• **EXERCISE INSTRUCTIONS**:
Each entry in this listing needs to be written out again, word for word.

• **THE INPUT**:
----
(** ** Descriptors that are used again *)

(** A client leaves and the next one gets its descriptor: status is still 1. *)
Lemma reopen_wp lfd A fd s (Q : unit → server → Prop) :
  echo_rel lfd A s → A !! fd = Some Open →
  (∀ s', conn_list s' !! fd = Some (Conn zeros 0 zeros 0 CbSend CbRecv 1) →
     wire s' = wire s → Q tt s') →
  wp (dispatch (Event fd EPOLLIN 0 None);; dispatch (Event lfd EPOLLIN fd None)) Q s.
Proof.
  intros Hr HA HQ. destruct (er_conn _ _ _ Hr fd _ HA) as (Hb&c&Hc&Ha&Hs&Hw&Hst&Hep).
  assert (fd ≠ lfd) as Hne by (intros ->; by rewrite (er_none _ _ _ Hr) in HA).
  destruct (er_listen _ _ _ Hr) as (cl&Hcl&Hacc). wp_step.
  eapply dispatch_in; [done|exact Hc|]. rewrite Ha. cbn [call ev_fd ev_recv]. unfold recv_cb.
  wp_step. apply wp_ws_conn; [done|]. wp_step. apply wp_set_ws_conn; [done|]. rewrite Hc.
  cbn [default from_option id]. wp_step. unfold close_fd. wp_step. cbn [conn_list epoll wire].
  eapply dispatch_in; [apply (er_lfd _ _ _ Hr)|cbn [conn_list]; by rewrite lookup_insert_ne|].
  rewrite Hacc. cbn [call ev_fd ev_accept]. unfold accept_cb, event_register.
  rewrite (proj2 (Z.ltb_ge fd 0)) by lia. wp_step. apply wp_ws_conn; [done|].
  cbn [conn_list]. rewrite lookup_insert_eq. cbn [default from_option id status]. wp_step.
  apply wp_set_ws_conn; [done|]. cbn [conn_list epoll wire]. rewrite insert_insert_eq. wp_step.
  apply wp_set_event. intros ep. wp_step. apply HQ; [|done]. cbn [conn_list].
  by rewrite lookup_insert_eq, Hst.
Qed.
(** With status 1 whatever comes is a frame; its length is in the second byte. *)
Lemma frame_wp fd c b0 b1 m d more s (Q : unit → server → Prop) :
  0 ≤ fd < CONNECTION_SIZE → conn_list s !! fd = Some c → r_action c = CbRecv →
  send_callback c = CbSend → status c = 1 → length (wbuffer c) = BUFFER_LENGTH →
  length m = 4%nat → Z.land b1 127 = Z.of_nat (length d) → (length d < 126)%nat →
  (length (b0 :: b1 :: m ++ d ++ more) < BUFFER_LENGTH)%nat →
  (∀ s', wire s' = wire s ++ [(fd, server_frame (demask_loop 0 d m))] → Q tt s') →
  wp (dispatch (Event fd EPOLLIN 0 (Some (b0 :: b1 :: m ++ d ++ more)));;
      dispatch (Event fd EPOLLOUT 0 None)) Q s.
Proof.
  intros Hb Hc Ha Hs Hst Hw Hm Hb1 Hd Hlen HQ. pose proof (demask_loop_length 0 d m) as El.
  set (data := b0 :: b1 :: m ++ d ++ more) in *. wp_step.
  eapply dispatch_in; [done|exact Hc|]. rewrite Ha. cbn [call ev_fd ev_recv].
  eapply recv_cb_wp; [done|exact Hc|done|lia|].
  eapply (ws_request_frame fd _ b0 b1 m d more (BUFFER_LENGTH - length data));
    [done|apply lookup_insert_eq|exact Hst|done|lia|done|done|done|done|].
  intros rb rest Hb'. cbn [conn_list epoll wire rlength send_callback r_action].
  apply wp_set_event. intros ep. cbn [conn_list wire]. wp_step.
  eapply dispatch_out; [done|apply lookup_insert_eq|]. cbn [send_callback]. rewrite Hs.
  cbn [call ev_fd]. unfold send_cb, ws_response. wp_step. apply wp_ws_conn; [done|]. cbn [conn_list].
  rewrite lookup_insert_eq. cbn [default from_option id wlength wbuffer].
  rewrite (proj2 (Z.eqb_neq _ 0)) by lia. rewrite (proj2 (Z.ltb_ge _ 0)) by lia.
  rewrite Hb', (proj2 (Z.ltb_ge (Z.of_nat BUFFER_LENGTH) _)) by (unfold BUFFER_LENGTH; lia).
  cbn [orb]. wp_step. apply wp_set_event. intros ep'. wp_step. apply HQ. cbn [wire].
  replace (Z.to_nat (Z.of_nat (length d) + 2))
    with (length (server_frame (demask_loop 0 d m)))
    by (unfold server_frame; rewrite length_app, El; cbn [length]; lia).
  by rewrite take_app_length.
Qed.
----
• **SOLUTION FOR THIS TASK**:
(** ** Descriptors that are used again *)

(** A client leaves and the next one gets its descriptor: status is still 1. *)
Lemma reopen_wp lfd A fd s (Q : unit → server → Prop) :
  echo_rel lfd A s → A !! fd = Some Open →
  (∀ s', conn_list s' !! fd = Some (Conn zeros 0 zeros 0 CbSend CbRecv 1) →
     wire s' = wire s → Q tt s') →
  wp (dispatch (Event fd EPOLLIN 0 None);; dispatch (Event lfd EPOLLIN fd None)) Q s.
Proof.
  intros Hr HA HQ. destruct (er_conn _ _ _ Hr fd _ HA) as (Hb&c&Hc&Ha&Hs&Hw&Hst&Hep).
  assert (fd ≠ lfd) as Hne by (intros ->; by rewrite (er_none _ _ _ Hr) in HA).
  destruct (er_listen _ _ _ Hr) as (cl&Hcl&Hacc). wp_step.
  eapply dispatch_in; [done|exact Hc|]. rewrite Ha. cbn [call ev_fd ev_recv]. unfold recv_cb.
  wp_step. apply wp_ws_conn; [done|]. wp_step. apply wp_set_ws_conn; [done|]. rewrite Hc.
  cbn [default from_option id]. wp_step. unfold close_fd. wp_step. cbn [conn_list epoll wire].
  eapply dispatch_in; [apply (er_lfd _ _ _ Hr)|cbn [conn_list]; by rewrite lookup_insert_ne|].
  rewrite Hacc. cbn [call ev_fd ev_accept]. unfold accept_cb, event_register.
  rewrite (proj2 (Z.ltb_ge fd 0)) by lia. wp_step. apply wp_ws_conn; [done|].
  cbn [conn_list]. rewrite lookup_insert_eq. cbn [default from_option id status]. wp_step.
  apply wp_set_ws_conn; [done|]. cbn [conn_list epoll wire]. rewrite insert_insert_eq. wp_step.
  apply wp_set_event. intros ep. wp_step. apply HQ; [|done]. cbn [conn_list].
  by rewrite lookup_insert_eq, Hst.
Qed.
(** With status 1 whatever comes is a frame; its length is in the second byte. *)
Lemma frame_wp fd c b0 b1 m d more s (Q : unit → server → Prop) :
  0 ≤ fd < CONNECTION_SIZE → conn_list s !! fd = Some c → r_action c = CbRecv →
  send_callback c = CbSend → status c = 1 → length (wbuffer c) = BUFFER_LENGTH →
  length m = 4%nat → Z.land b1 127 = Z.of_nat (length d) → (length d < 126)%nat →
  (length (b0 :: b1 :: m ++ d ++ more) < BUFFER_LENGTH)%nat →
  (∀ s', wire s' = wire s ++ [(fd, server_frame (demask_loop 0 d m))] → Q tt s') →
  wp (dispatch (Event fd EPOLLIN 0 (Some (b0 :: b1 :: m ++ d ++ more)));;
      dispatch (Event fd EPOLLOUT 0 None)) Q s.
Proof.
  intros Hb Hc Ha Hs Hst Hw Hm Hb1 Hd Hlen HQ. pose proof (demask_loop_length 0 d m) as El.
  set (data := b0 :: b1 :: m ++ d ++ more) in *. wp_step.
  eapply dispatch_in; [done|exact Hc|]. rewrite Ha. cbn [call ev_fd ev_recv].
  eapply recv_cb_wp; [done|exact Hc|done|lia|].
  eapply (ws_request_frame fd _ b0 b1 m d more (BUFFER_LENGTH - length data));
    [done|apply lookup_insert_eq|exact Hst|done|lia|done|done|done|done|].
  intros rb rest Hb'. cbn [conn_list epoll wire rlength send_callback r_action].
  apply wp_set_event. intros ep. cbn [conn_list wire]. wp_step.
  eapply dispatch_out; [done|apply lookup_insert_eq|]. cbn [send_callback]. rewrite Hs.
  cbn [call ev_fd]. unfold send_cb, ws_response. wp_step. apply wp_ws_conn; [done|]. cbn [conn_list].
  rewrite lookup_insert_eq. cbn [default from_option id wlength wbuffer].
  rewrite (proj2 (Z.eqb_neq _ 0)) by lia. rewrite (proj2 (Z.ltb_ge _ 0)) by lia.
  rewrite Hb', (proj2 (Z.ltb_ge (Z.of_nat BUFFER_LENGTH) _)) by (unfold BUFFER_LENGTH; lia).
  cbn [orb]. wp_step. apply wp_set_event. intros ep'. wp_step. apply HQ. cbn [wire].
  replace (Z.to_nat (Z.of_nat (length d) + 2))
    with (length (server_frame (demask_loop 0 d m)))
    by (unfold server_frame; rewrite length_app, El; cbn [length]; lia).
  by rewrite take_app_length.
Qed.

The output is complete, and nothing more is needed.